New York Governor Elliot Spitzer's approval rating is at an all-time low of 36%, according to a recent survey conducted by the Siena College Research Institute. This is a far cry from his 69% approval rating when he took office. The survey polled about one thousand voters in December, of which 47% said the governor should become a "kinder, gentler governor." But 41% of Republicans said they doubt whether the transformation can be made.
The question I pose is, "How can Gov. Spitzer counter his downward spiral and start winning back the voters of New York state?" One answer is to show the citizens of New York that, despite the negativity generated from the trials and tribulations of his governorship, he is still an individual who shows compassion for others. Compassion, a virtue found in many great leaders, is said to be not sentiment but the act of making justice through works of mercy.
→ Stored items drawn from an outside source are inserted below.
(* ===== verification/Tx.v ===== *)
(** * Transmit path

    src/ena_tx.c: submission of a packet, the doorbell, the completion poll and
    the hand-over of completed buffers to the core that sent them.

    The completion queue is memory the device writes while the driver reads it.
    A poll therefore takes the queue as a view [nat -> nat -> list cdesc]: what
    the [k]-th read of the [j]-th iteration sees (read 0 is the phase flag, read
    1 the request id, read 2 the submission head).  A theorem over every view
    covers a device that changes a completion between two reads of it. *)

From stdpp Require Import base tactics option list list_numbers numbers sets gmap.
From Stdlib Require Import ZArith Lia.
From S2P Require Import Prelude Fifo Mem Desc Netq Ring.

(** ** Index updates shared by both paths *)
Definition sq_advance (r : ena_ring) : ena_ring :=
  let '(tail, phase) := ring_advance (sq_depth (r_sq r)) (sq_tail (r_sq r)) (sq_phase (r_sq r)) in
  set_r_sq (set_sq_phase phase (set_sq_tail tail (r_sq r))) r.

Definition cq_advance (r : ena_ring) : ena_ring :=
  let '(head, phase) := ring_advance (cq_depth (r_cq r)) (cq_head (r_cq r)) (cq_phase (r_cq r)) in
  set_r_cq (set_cq_phase phase (set_cq_head head (r_cq r))) r.

(** ** Submission *)
Definition ena_tx_free_space (r : ena_ring) : Z :=
  if negb (ring_type r =? ENA_RING_TYPE_TX) then 0 else ff_count (free_req (r_pool r)).

(** Result: return value, request id, ring. *)
Definition ena_tx_submit (cpu : Z) (r : ena_ring) (pkt : ena_tx_pkt) : res (Z * Z * ena_ring) :=
  if negb (ring_type r =? ENA_RING_TYPE_TX) then mret (- EINVAL, 0, r)
  else if negb (hw_valid r) then mret (- ENODEV, 0, r)
  else if (txp_len pkt =? 0) || (0xFFFF <? txp_len pkt) then mret (- EINVAL, 0, r)
  else
    r ← ena_ring_lock r;
    if ff_count (free_req (r_pool r)) =? 0 then mret (- EBUSY, 0, ena_ring_unlock r)
    else
      '(ret, req_id, r) ← ena_ring_req_id_alloc r;
      if z2b ret then mret (ret, 0, ena_ring_unlock r)
      else
        fl ← aset_opt (req_in_flight (r_pool r)) req_id 1;
        let r := set_r_pool (set_req_in_flight fl (r_pool r)) r in
        bufs ← aset (raw_bufs r) req_id
                 (mkBuf (txp_netbuf pkt) (txp_phys_addr pkt) (txp_len pkt) 1 req_id);
        let r := set_raw_bufs bufs r in
        sqm ← aset (sq_virt (r_sq r)) (Z.land (sq_tail (r_sq r)) (sq_depth (r_sq r) - 1))
                (SlotTx (tx_desc_format pkt req_id (sq_phase (r_sq r))));
        let r := sq_advance (set_r_sq (set_sq_virt sqm (r_sq r)) r) in
        let st := r_stats r in
        let r := set_r_stats (set_tx_bytes (u64 (tx_bytes st + txp_len pkt))
                   (set_tx_packets (u64 (tx_packets st + 1)) st)) r in
        let r := set_r_own (set_tx_owner_cpu cpu (r_own r)) r in
        mret (0, req_id, ena_ring_unlock r).

Definition ena_tx_doorbell (r : ena_ring) : list event :=
  if negb (hw_valid r) then []
  else match sq_db (r_sq r) with
       | None => []
       | Some db => [EvWrite32 db (sq_tail (r_sq r))]
       end.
With the coming holiday season in mind, I recommend that Gov. Spitzer go on a personal rescue mission and grant executive clemency to the large number of Rockefeller Drug Law prisoners who have fully rehabilitated themselves and already served enormous amounts of time behind bars under the draconian provisions of mandatory-minimum sentencing.
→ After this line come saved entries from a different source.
(** A slot the map held for the id is lost. *)
Lemma rxq_bind_spec lost r q q' nb phys len id r' :
  wf_rx r -> rxq_ready lost r q -> rxq_popped lost q q' -> rx_submitted nb phys len r id r' ->
  wp (rxq_bind (Some q') id) (fun rxq'' => exists q'' more, rxq'' = Some q'' /\ rxq_ready (more ++ lost) r' q''
    /\ (slots_filled [] r (Some q) -> more = [] /\ slots_filled [] r' (Some q''))).
Proof.
  intros Hwf0 [_ _ Hd] [Hwf' Hm' Hd'] Hsub. unfold rxq_bind.
  destruct Hsub as [Hwfr (rest & Hpl & _) Hid _ (nd & Hcell) _ _ _ _ (Ed & _)].
  destruct (wfb_map _ _ Hwf') as (m & Hm & Hlen). rewrite Hm. cbn [non_null andb].
  destruct (Z.ltb_spec id (nb_desc (rxq_bounce q'))); [| lia].
  apply wp_bind, wp_aset; [lia |]. apply wp_ret.
  destruct (lookup_in_range m id) as [s Hs]; [lia |].
  exists (mkRxq (set_bounce_map (Some (<[Z.to_nat id := pending_slot q']> m)) (rxq_bounce q')) (-1)), (option_list (mapped_slot s)).
  split; [done |]. split; [split; simpl; [| done | congruence] |].
  - unfold wf_rxq in *; simpl. destruct Hwf' as [Hf _ Hp]. split; simpl; [done | |].
    + eexists. split; [done |]. by rewrite length_insert.
    + rewrite <- Hp. unfold slots_free, slots_mapped; simpl. rewrite Hm. apply Permutation_app; [done |].
      rewrite !app_assoc. apply Permutation_app; [| done].
      by apply omap_insert_perm.
  - intros Hu. assert (s < 0) as Hs0.
    { destruct (decide (s < 0)) as [| Hs0]; [done | exfalso]. apply (free_not_filled r id Hwf0); [rewrite Hpl; by left |].
      apply (Hu q id s); [done | lia | set_solver | | lia]. unfold slot_of. by rewrite <- Hm', Hm. }
    assert (mapped_slot s = None) as -> by (unfold mapped_slot; by destruct (Z.leb_spec 0 s); [lia |]).
    split; [done |]. intros q2 i t [= <-] Hi _ Ht Ht0. pose proof (wp_cells_len _ _ _ (wr_pool _ (proj1 Hwf0))).
    unfold slot_of in Ht. simpl in Ht. unfold filled. rewrite Hcell. destruct (decide (i = id)) as [-> | Hne].
    + do 2 eexists. split; [apply list_lookup_insert_eq; lia | done].
    + rewrite list_lookup_insert_ne in Ht by lia. rewrite list_lookup_insert_ne by lia. apply (Hu q i t); [done | done | set_solver | | done].
      unfold slot_of. by rewrite <- Hm', Hm.
Qed.

Section RefillTheorem.
  Context `{NetbufAlloc W}.

  (** What a refill by a queue [q] has done. *)
Record rx_refilled (lost : list Z) (r : ena_ring) (q : uk_netdev_rx_queue) (w : W) (n : Z) (r' : ena_ring)
    (q' : uk_netdev_rx_queue) (w' : W) (es : list event) : Prop := {
  rfl_wf : wf_rx r';
  rfl_lock : ring_lock r' = 0;
  rfl_rxq : exists more, rxq_ready (more ++ lost) r' q'
    /\ (slots_filled [] r (Some q) -> more = [] /\ slots_filled [] r' (Some q'));
  rfl_count : ff_count (free_req (r_pool r')) = ff_count (free_req (r_pool r)) - n;
  rfl_frame : hw_valid r' = hw_valid r /\ drop_releases r' = drop_releases r /\ r_blk r' = r_blk r
    /\ refill_netbuf r' = refill_netbuf r /\ drop_netbuf_arg r' = drop_netbuf_arg r /\ r_cq r' = r_cq r
    /\ sq_depth (r_sq r') = sq_depth (r_sq r);
  rfl_held : exists nbs, got w nbs w' /\ held (raw_bufs r') ++ freed es ≡ₚ nbs ++ held (raw_bufs r);
  rfl_cells : forall b nb, b ∈ cells (raw_bufs r') -> buf_netbuf b = Some nb ->
    b ∈ cells (raw_bufs r) \/ exists m, offered w m w' /\ posted_for m nb (buf_data_len b)
}.

Lemma rx_submitted_count nb phys len r id r' :
  wf_rx r -> rx_submitted nb phys len r id r' ->
  ff_count (free_req (r_pool r')) = ff_count (free_req (r_pool r)) - 1.
Proof.
  intros Hwf [Hwf' (rest & E & E') _ _ _ _ _ _ _ _].
  rewrite <- (wf_pool_count _ _ _ (wr_pool _ (proj1 Hwf))), <- (wf_pool_count _ _ _ (wr_pool _ (proj1 Hwf'))).
  fold (pool_list r) (pool_list r'). rewrite E, E'. simpl. lia.
Qed.

Lemma freed_drop r cpu nb : drop_releases r = true -> freed (ring_drop_netbuf r cpu nb) = [nb].
Proof.
  unfold ring_drop_netbuf, ena_netdev_rxq_drop_netbuf, drop_releases.
  by destruct (drop_netbuf_cb r), (drop_netbuf_arg r).
Qed.

Lemma refill_loop_spec lost fuel cpu count r q w n :
  wf_rx r -> ring_lock r = 0 -> drop_releases r = true -> rxq_ready lost r q ->
  (Z.to_nat (ff_count (free_req (r_pool r))) < fuel)%nat ->
  wp (refill_loop fuel cpu count r (Some q) w n) (fun '(n', r', rxq', w', es) =>
    exists q', rxq' = Some q' /\ n <= n' <= Z.max n count /\ rx_refilled lost r q w (n' - n) r' q' w' es).
Proof.
  revert lost r q w n. induction fuel as [| fuel IH]; intros lost r q w n Hwf Hk Hd Hq Hfuel; [lia |]. simpl.
  destruct ((n <? count) && (0 <? ff_count (free_req (r_pool r)))) eqn:Hgo.
  2: { apply wp_ret. exists q. split; [done |]. split; [lia |]. split; try done; [by exists [] | lia | | by left].
       exists []. split; [apply got_refl | by rewrite app_nil_r]. }
  apply andb_true_iff in Hgo as [Hn%Z.ltb_lt Hc%Z.ltb_lt].
  apply wp_bind. eapply wp_mono; [apply (alloc_helper_spec lost); apply Hq |].
  intros [[[nb rxq1] es1] w1] (q1 & -> & Hpop & nbs & Hgot & Hnb).
  destruct nb as [[[nb phys] len] |].
  2: { apply wp_ret. destruct Hnb as [Hf Hpend]. exists q1. split; [done |]. split; [lia |].
       split; try done; [| lia | | by left].
       - destruct (rxq_ready_popped _ _ _ _ Hq Hpop Hpend). exists []. auto.
       - exists nbs. split; [done |]. rewrite Hf. apply Permutation_app_comm. }
  destruct Hnb as (-> & -> & m & Hm & Hpost). apply wp_bind. eapply wp_mono; [by apply rx_submit_cases |].
  intros [[err id] r1] [[He ->] | [-> Hsub]].
  - assert (z2b err = true) as -> by (unfold z2b; by rewrite (proj2 (Z.eqb_neq err 0) He)).
    apply wp_bind. eapply wp_mono; [by apply rxq_unpop_spec |]. intros rxq2 (q2 & -> & Hpop2 & Hpend).
    apply wp_ret. exists q2. split; [done |]. split; [lia |]. split; try done; [| lia | | by left].
    + destruct (rxq_ready_popped _ _ _ _ Hq Hpop2 Hpend). exists []. auto.
    + exists [nb]. split; [done |]. simpl. rewrite freed_drop by done. apply Permutation_app_comm.
  - apply wp_bind. eapply wp_mono; [by eapply rxq_bind_spec |]. intros rxq2 (q2 & more & -> & Hq2 & Hu2).
    pose proof (rx_submitted_count _ _ _ _ _ _ Hwf Hsub) as Hcnt.
    destruct Hsub as [Hwf1 _ _ _ (nd & Hcell) Hh _ _ Hk1 (Hs1 & Hv1 & Hd1 & _ & Hb1 & Hr1 & Ha1 & Hcq1)].
    apply wp_bind. eapply wp_mono; [apply (IH (more ++ lost)); try done; [congruence | lia] |].
    intros [[[[n' r2] rxq'] w2] es2] (q3 & -> & Hn' & [Hwf2 Hk2 (more3 & Hq3 & Hu3) Hc2 (Hv2 & Hd2 & Hb2 & Hr2 & Ha2 & Hcq2 & Hs2) (nbs2 & Hgot2 & Hh2) Hc3]).
    apply wp_ret. exists q3. split; [done |]. split; [lia |]. split; try done; [| lia | | |].
    + exists (more3 ++ more). rewrite <- app_assoc. split; [done |]. intros Hu. destruct (Hu2 Hu) as [-> Hu2'].
      destruct (Hu3 Hu2') as [-> ?]. done.
    + split_and!; congruence.
    + exists ([nb] ++ nbs2). split; [by eapply got_trans |]. simpl. rewrite Hh2, Hh. symmetry. apply Permutation_middle.
    + intros b x Hb Hx. destruct (Hc3 b x Hb Hx) as [Hin | (m' & Ho & Hp)]; [| right; exists m'; split; [by eapply offered_later | done]].
      rewrite Hcell in Hin. apply list_elem_of_lookup in Hin as [i Hi].
      apply list_lookup_insert_Some in Hi as [(_ & <- & _) | [_ Hi]]; [right | left; by eapply list_elem_of_lookup_2].
      injection Hx as <-. exists m. split; [| done]. exists [], w, w1, nbs2. split; [apply got_refl | done].
Qed.
End RefillTheorem.

Lemma freed_doorbell r : freed (ena_rx_doorbell r) = [].
Proof. unfold ena_rx_doorbell. by repeat case_match. Qed.

Lemma ena_rx_refill_spec `{NetbufAlloc W} lost cpu count r q (w : W) :
  wf_rx r -> ring_lock r = 0 -> drop_releases r = true -> rxq_ready lost r q -> 0 <= count ->
  wp (ena_rx_refill cpu count r (Some q) w) (fun '(n, r', rxq', w', es) =>
    exists q', rxq' = Some q' /\ 0 <= n <= (if count =? 0 then ff_count (free_req (r_pool r)) else count)
    /\ rx_refilled lost r q w n r' q' w' es).
Proof.
  intros Hwf Hk Hd Hq Hcnt. unfold ena_rx_refill. rewrite (proj2 Hwf). cbn [negb Z.eqb ENA_RING_TYPE_RX Pos.eqb].
  pose proof (wff_count _ _ (wp_fifo _ _ _ (wr_pool _ (proj1 Hwf)))).
  apply wp_bind. eapply wp_mono; [apply refill_loop_spec; try done; lia |].
  intros [[[[n r'] rxq'] w'] es] (q' & -> & Hn & [Hwf' Hk' Hq' Hc Hf (nbs & Hgot & Hh) Hcells]).
  rewrite Z.sub_0_r in Hc. apply wp_ret. exists q'. split_and!; try done; [lia | case_match; lia |]. split; try done.
  exists nbs. split; [done |]. by rewrite freed_app, freed_doorbell, app_nil_r.
Qed.

(** ** Theorems *)


(** An allocator that hands out netbufs 100, 101, ... of 2048 bytes. *)
#[local] Instance counter_alloc : NetbufAlloc Z := fun n => (Some (mkNetbuf n (n * 0x1000000) 2048), n + 1).

Definition example_rxq : uk_netdev_rx_queue :=
  mkRxq (mkBounce true 0x80000 4 (fifo_full 4) (Some [-1; -1; -1; -1])) (-1).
In granting a record number of clemencies, Spitzer would be following in the wake of recent trends that favor reducing racial disparities precipitated by the War on Drugs. Just last week the Supreme Court returned to judges their discretion over following the rigid structure of federal sentencing guidelines in drug cases, and the U.S. Sentencing Commission created changes in crack cocaine sentencing that would retroactively set free 20,000 prisoners.
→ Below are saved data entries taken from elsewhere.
(** The bytes the device finds at an entry written over [bar2]. *)
Lemma image_read d hd n off bar2 :
  llq_size_ok n -> Z.of_nat (length hd) <= n - 32 -> (off + Z.to_nat n <= length bar2)%nat ->
  let bar2' := list_inserts off (llq_image d hd n) bar2 in
  (exists rest, drop off bar2' = desc_bytes d ++ rest) /\ take (length hd) (drop (off + 16) bar2') = hd.
Proof.
  intros Hn Hh Hoff. cbv zeta.
  assert (length hd <= 224)%nat as Hhd by (destruct Hn as [-> | [-> | ->]]; lia).
  pose proof (length_llq_image d hd n Hn Hhd) as Hl.
  assert (drop off (list_inserts off (llq_image d hd n) bar2)
          = llq_image d hd n ++ drop (off + Z.to_nat n) bar2) as E.
  { apply list_eq. intros i. rewrite lookup_drop. destruct (decide (i < Z.to_nat n)%nat).
    - rewrite list_lookup_inserts by lia. rewrite lookup_app_l by lia. f_equal. lia.
    - rewrite list_lookup_inserts_ge by lia. rewrite lookup_app_r, lookup_drop by lia. f_equal. lia. }
  assert (exists tl, llq_image d hd n = desc_bytes d ++ hd ++ tl) as [tl Et].
  { unfold llq_image. rewrite take_app_ge, take_app_ge by (rewrite ?length_desc_bytes; lia). by eexists. }
  split; [exists (hd ++ tl ++ drop (off + Z.to_nat n) bar2); by rewrite E, Et, <- !app_assoc |].
  rewrite <- drop_drop, E, Et, <- app_assoc. rewrite drop_app_length' by done.
  by rewrite <- app_assoc, take_app_length.
Qed.

(** Building the entry for slot [slot] and copying it to the push buffer. *)
Lemma llq_write pkt h hdr_len id ph n slot bar2 :
  tx_pkt_fits pkt -> 0 <= id < 2 ^ 16 -> ph = 0 \/ ph = 1 -> llq_size_ok n ->
  0 <= hdr_len <= n - 32 -> hdr_len <= Z.of_nat (length h) ->
  0 <= slot -> (slot + 1) * n <= Z.of_nat (length bar2) ->
  exists entry bar2', llq_entry (llq_desc_format pkt hdr_len id ph) (Some h) hdr_len n = Ret entry
    /\ write_at bar2 (slot * n) entry = Ret bar2' /\ length bar2' = length bar2
    /\ llq_written pkt (take (Z.to_nat hdr_len) h) id ph n (Z.to_nat (slot * n)) bar2 bar2'.
Proof.
  intros Hfits Hid Hph Hsize Hhl Hh Hs Hroom.
  assert (128 <= n <= 256) as Hn by (destruct Hsize as [-> | [-> | ->]]; lia).
  rewrite llq_entry_spec; [| done | lia | intros ? [= <-]; done].
  change (default [] (Some h)) with h. set (hd := take (Z.to_nat hdr_len) h).
  assert (length hd = Z.to_nat hdr_len) as Hlh by (unfold hd; rewrite length_take; lia).
  set (d := llq_desc_format pkt hdr_len id ph).
  assert (length (llq_image d hd n) = Z.to_nat n) as Hli by (apply length_llq_image; [done | lia]).
  assert (0 <= slot * n) by (apply Z.mul_nonneg_nonneg; lia).
  destruct (image_read d hd n (Z.to_nat (slot * n)) bar2) as ((rest & Hdesc) & Hhdr); [done | lia | lia |].
  do 2 eexists. split; [done |]. split; [apply write_at_ret; lia |]. rewrite length_inserts.
  split; [done |]. split; [| done |].
  - rewrite Hdesc. unfold d. rewrite llq_desc_words, Hlh, Z2Nat.id by lia.
    apply llq_desc_decoded; [done | lia | lia | done].
  - intros i [Hi | Hi]; [apply list_lookup_inserts_lt; lia | apply list_lookup_inserts_ge; lia].
Qed.

(** The guards pass on a ready ring. *)
Lemma llq_push_guards cpu r pkt h hdr_len bar2 :
  wf_tx r -> ring_lock r = 0 -> llq_ready r bar2 -> hdr_len <= llq_eff_entry_size r - 32 ->
  ena_llq_tx_push cpu r pkt h hdr_len bar2 = llq_push_locked (set_ring_lock 1 r) pkt h hdr_len bar2.
Proof.
  intros Hwf Hk [Hon Hbuf Hsize Hpsz Hroom] Hhl. unfold ena_llq_tx_push.
  rewrite (wt_type _ Hwf), Hon, Hbuf, Hpsz. simpl.
  rewrite u32_id by (destruct Hsize as [-> | [-> | ->]]; lia).
  destruct (Z.ltb_spec (llq_eff_entry_size r - 2 * 16) hdr_len); [lia |].
  destruct (Z.ltb_spec (Z.of_nat (length bar2)) (sq_depth (r_sq r) * llq_eff_entry_size r)); [lia |].
  rewrite andb_false_r. unfold ena_ring_lock. by rewrite Hk.
Qed.

Lemma sq_phase_bit r : wf_tx r -> sq_phase (r_sq r) = 0 \/ sq_phase (r_sq r) = 1.
Proof.
  intros Hwf. pose proof (wr_sqi _ (wt_ring _ Hwf)) as [_ ->].
  pose proof (phase_of_range (sq_depth (r_sq r)) (sq_tail (r_sq r))). lia.
Qed.

(** The main branch: an id is free. *)
Lemma ena_llq_tx_push_main cpu r pkt h hdr_len bar2 :
  wf_tx r -> ring_lock r = 0 -> llq_ready r bar2 -> tx_pkt_fits pkt ->
  0 <= hdr_len <= llq_eff_entry_size r - 32 -> hdr_len <= Z.of_nat (length h) ->
  0 < ff_count (free_req (r_pool r)) ->
  wp (ena_llq_tx_push cpu r pkt (Some h) hdr_len bar2) (fun '(err, id, r', bar2', es) =>
    err = 0 /\ llq_pushed pkt (take (Z.to_nat hdr_len) h) r bar2 id r' bar2' es).
Proof.
  intros Hwf Hk Hr Hfits Hhl Hh Hc. pose proof (wr_pool _ (wt_ring _ Hwf)) as Hp.
  pose proof (wr_depth _ (wt_ring _ Hwf)) as Hd. pose proof (pow2_depth_bounds _ Hd) as Hdb.
  pose proof (slot_range (sq_tail (r_sq r)) _ Hd) as Hslot. pose proof (lr_room _ _ Hr).
  rewrite llq_push_guards by (done || lia). unfold llq_push_locked. simpl. pose proof (lr_entry _ _ Hr) as Hsize.
  change (llq_eff_entry_size (set_ring_lock 1 r)) with (llq_eff_entry_size r).
  set (n := llq_eff_entry_size r) in *. set (slot := Z.land _ _) in *.
  assert (128 <= n <= 256) as Hn by (destruct Hsize as [-> | [-> | ->]]; lia).
  assert ((slot + 1) * n <= sq_depth (r_sq r) * n) by (apply Z.mul_le_mono_nonneg_r; lia).
  destruct (Z.eqb_spec (ff_count (free_req (r_pool r))) 0); [lia |].
  rewrite (lr_size _ _ Hr). destruct (Z.ltb_spec (Z.of_nat (length bar2)) ((slot + 1) * n)); [lia |].
  rewrite andb_false_r. apply wp_bind. eapply wp_mono.
  { exact (ena_ring_req_id_alloc_spec (set_ring_lock 1 r) _ _ _ eq_refl eq_refl eq_refl Hp Hc). }
  intros [[err id] r1] (-> & Hid & p' & -> & Hp' & Hfree & Hfl & Hal & Halloc & b0 & Hb0 & Hnb0).
  simpl in *. pose proof (wf_pool_set_flight _ _ _ id 1 Hp') as Hp1.
  pose proof (wp_fl_len _ _ _ Hp'). pose proof (wp_cells_len _ _ _ Hp').
  set (b := mkBuf _ _ _ _ _) in *.
  pose proof (wf_pool_set_cell _ _ _ id b Hp1 Hid Halloc) as Hp2.
  assert (flights p' = flights (r_pool r)) as Hfl' by (unfold flights; by rewrite Hfl).
  unfold aset_opt. rewrite (wp_fl _ _ _ Hp'). simpl. apply wp_bind, wp_aset; [lia |].
  apply wp_bind, (wp_aset_eq _ _ _ _ _ (wp_cells _ _ _ Hp')); [simpl in *; lia |]. simpl.
  pose proof (sq_phase_bit _ Hwf) as Hph.
  destruct (llq_write pkt h hdr_len id (sq_phase (r_sq r)) n slot bar2)
    as (entry & bar2' & -> & Hw & Hlen & Hwr); [done | lia | done | done | lia | lia | lia | lia |].
  cbn [mbind res_bind]. rewrite Hw. cbn [mbind res_bind]. apply wp_ret. split; [done |].
  assert (~ allocated (r_pool r) id) as Hna.
  { intros (y & Hy & ?). assert (id ∈ free_ids (sq_depth (r_sq r)) (r_pool r)) as Hin
      by (rewrite Hfree; set_solver). apply (wp_free _ _ _ Hp) in Hin as [_ Hz]. congruence. }
  split; try done.
  - apply (wf_tx_take r _ id Hwf); try done; [| simpl; by rewrite Hfl' | by exists b].
    apply (wf_ring_change r); try done; [apply Hwf.. | | apply Hwf | apply Hwf].
    exact (ring_advance_ok _ _ _ (wr_depth _ (wt_ring _ Hwf)) (wr_sqi _ (wt_ring _ Hwf))).
  - exists (free_ids (sq_depth (r_sq r)) p'). done.
  - exact (omap_insert_opt buf_netbuf _ _ b0 b Hb0 Hnb0).
  - simpl. by rewrite Hfl'.
Qed.

(** C24: LLQ push.  On a well-formed TX ring in LLQ mode whose push buffer holds
    one entry per slot, a packet with a header that fits the entry is refused with
    -EBUSY (nothing changed) when no request id is free; otherwise the device can
    read, at the entry of the ring's tail, a descriptor that decodes to the packet
    with the request id and the header length, followed by the header; no other
    byte of the device memory changes, no access leaves the push buffer or the
    256-byte staging buffer, the ring invariant holds, the lock is free and the
    doorbell announces the new tail. *)
Theorem llq_push_correct cpu r pkt h hdr_len bar2 :
  wf_tx r -> ring_lock r = 0 -> llq_ready r bar2 -> tx_pkt_fits pkt ->
  0 <= hdr_len <= llq_eff_entry_size r - 32 -> hdr_len <= Z.of_nat (length h) ->
  wp (ena_llq_tx_push cpu r pkt (Some h) hdr_len bar2) (fun '(err, id, r', bar2', es) =>
    match pool_list r with
    | [] => err = - EBUSY /\ r' = r /\ bar2' = bar2 /\ es = []
    | _ => err = 0 /\ llq_pushed pkt (take (Z.to_nat hdr_len) h) r bar2 id r' bar2' es
    end).
Proof.
  intros Hwf Hk Hr Hfits Hhl Hh. pose proof (pool_list_count _ (wt_ring _ Hwf)) as Hpl.
  destruct (pool_list r) as [| x l].
  - rewrite llq_push_guards by (done || lia). unfold llq_push_locked. simpl.
    rewrite (proj1 Hpl eq_refl). simpl. split_and!; try done.
    destruct r; simpl in *. by subst.
  - apply ena_llq_tx_push_main; try done.
    pose proof (wff_count _ _ (wp_fifo _ _ _ (wr_pool _ (wt_ring _ Hwf)))).
    assert (ff_count (free_req (r_pool r)) <> 0) by (intros E; by apply Hpl in E). lia.
Qed.

Definition example_llq_ring : ena_ring :=
  set_r_llq (mkLlq true (Some 0x8000) 0 512 96 128) (example_ring ENA_RING_TYPE_TX 4).

Definition example_hdr : list Z := seqZ 1 54.

Lemma example_llq_wf : wf_tx example_llq_ring.
Proof. destruct example_tx_wf as [[? ? ? ? ? ? ? []] ? ? ?]. split; [split | ..]; done. Qed.

Lemma example_llq_ready : llq_ready example_llq_ring (replicate 512 0).
Proof. split; [done | done | by left | done | by vm_compute]. Qed.

Lemma llq_push_correct_witness :
  wp (ena_llq_tx_push 3 example_llq_ring example_tx_pkt (Some example_hdr) 54 (replicate 512 0))
    (fun '(err, id, r', bar2', es) => err = 0
      /\ llq_pushed example_tx_pkt example_hdr example_llq_ring (replicate 512 0) id r' bar2' es).
Proof.
  apply (llq_push_correct 3 example_llq_ring example_tx_pkt example_hdr 54 (replicate 512 0) example_llq_wf
    eq_refl example_llq_ready); [repeat split; vm_compute; congruence | vm_compute; split; congruence |
    vm_compute; congruence].
Defined.

(** A push does not record its core as the owner.  The poll that completes it, on
    the core that pushed, takes the packet for another core's: netbuf 7 is
    deferred to the owner "none", which no core is, and is never freed. *)
Lemma llq_owner_never_set :
  match ena_llq_tx_push 3 example_llq_ring example_tx_pkt (Some example_hdr) 54 (replicate 512 0) with
  | Ret (_, _, r, _, _) =>
      match ena_tx_poll_completions 6 3 (fun _ _ => example_cq) r None 0 with
      | Ret (n, _, r', _, es) =>
          (n, es, deferred (r_own r')) = (1, [], [mkForeign 0 ENA_CPU_ID_NONE])
          /\ match ena_tx_poll_completions 6 3 (fun _ _ => example_cq) r' None 0 with
             | Ret (n2, _, r2, _, es2) => (n2, es2, deferred (r_own r2)) = (0, [], [mkForeign 0 ENA_CPU_ID_NONE])
             | _ => False
             end
      | _ => False
      end
  | _ => False
  end.
Proof. vm_compute. done. Qed.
Traditionally, at Christmas time New York's governor grants executive clemency to a number of individuals. Former Republican Gov. George Pataki granted 32 in his career, with 28 of them being Rockefeller Drug Law prisoners (point of disclosure: I was one of them[pdf]). Gov. Mario Cuomo granted 33 and Gov. Hugh Carey gave out 155. If granted clemency, a prisoner immediately becomes eligible for parole. Although parole is not guaranteed, the New York State Parole Board has released the majority of prisoners whose sentences were commuted.
Today there are almost 14,000 individuals imprisoned under the Rockefeller Drug Laws; 90% of them are black and Latino. Despite two minor reforms in 2004 and 2005, a welcomed first step, the majority of Rockefeller prisoners were not touched by the changes. Out of around 1,000 Rockefeller prisoners who became eligible for judicial relief, only about 450 regained their freedom because of procedural road blocks created by prosecutors. The New York Sentencing Commission appointed by Gov. Spitzer to review sentencing procedures failed to address Rockefeller reform in a preliminary report issued this November.
With the swipe of his pen, Gov. Spitzer could rise above this long-standing political quagmire that has prevented fully rehabilitated prisoners to reenter society and be reunited with their families.
For many of those who have fallen through the cracks of Rockefeller Drug Law reform, their only hope to regain their freedom is through the act of executive clemency. There will be many families praying this holiday season that Gov. Spitzer shows his compassion for those who have taken upon themselves to improve their lives and are ready to reenter society as productive citizens.